Constraining the nature of the most distant Gamma-Ray Burst host galaxies
S. Basa, J. G. Cuby, S. Savaglio, S. Boissier, B. Clement, H. Flores,, D. Le Borgne, A. Mazure

TL;DR
This study deepens our understanding of high-redshift gamma-ray burst host galaxies by conducting the deepest observations yet, revealing their faintness and low star formation rates, and highlighting the challenges in characterizing these distant objects.
Contribution
It provides the deepest photometric and spectroscopic observations of z>5 GRB host galaxies, offering new insights into their properties and evolution, and emphasizing observational challenges.
Findings
High-redshift GRB hosts are faint and often undetected even with deep observations.
These hosts tend to have lower star formation rates at z>5 compared to lower redshifts.

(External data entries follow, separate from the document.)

(** * Step-recording Dijkstra engine and path reconstructor

    A shallow embedding of [dijkstra.py] ([dijkstra_steps],
    [reconstruct_path]) together with the slice of the networkx graph
    interface those two functions use ([n in G], [G.nodes],
    [G.neighbors], [G[u][v].get("weight", 1.0)]).

    Conventions of the embedding:
    - Python dictionaries are [gmap]s; a subscript [d[k]] is [getitem],
      which raises [KeyError] on an absent key.
    - The Python [set] [closed] is a [gset].  The Python [set]
      [open_set] is enumerated by [min], so it is kept as the list of its
      elements in enumeration order; that order is a parameter of the
      model (any permutation of the nodes), because CPython derives it
      from hash values.  Removing an element keeps the order of the rest.
    - Floating-point numbers are an abstract type with the operations
      the code applies to them ([0.0], [1.0], [math.inf], [+], [<],
      [math.isinf]); the order laws the proofs rely on are collected in
      [FloatOrder].
    - A call either returns, raises, or (for the model of a [while] loop
      only) runs out of fuel. *)

From stdpp Require Import gmap strings list fin_maps.

Set Warnings "-clear-no-such-hyp".

(** ** Outcomes of a call *)

Inductive exn := ValueError | KeyError.

Inductive outcome (A : Type) :=
| Returns (a : A)
| Raises (e : exn)
| OutOfFuel.
Arguments Returns {A} a.
Arguments Raises {A} e.
Arguments OutOfFuel {A}.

No Ly-alpha emission was detected from the z=6.7 host, indicating possible evolution or different properties.
Abstract
Long duration gamma-ray bursts (GRBs) allow us to explore the distant Universe, and are potentially the most effective tracer of the most distant objects. Our current knowledge of the properties of GRB host galaxies at redshifts >5 is very scarce. We propose to improve this situation by obtaining more observations of high-redshift hosts to better understand their properties and help enable us to use GRBs as probes of the high-redshift universe. We performed very deep photometric observations of three high-redshift GRB host galaxies, GRB 080913 at z =6.7, GRB 060927 at z =5.5 and GRB 060522 at z =5.1. In addition, we completed deep spectroscopic observations of the GRB080913 host galaxy with X-Shooter at the VLT to search for Ly-alpha emission. For the sake of the discussion, we use published results on another high-redshift GRB host, GRB 050904 at z = 6.3. The sample of GRB host…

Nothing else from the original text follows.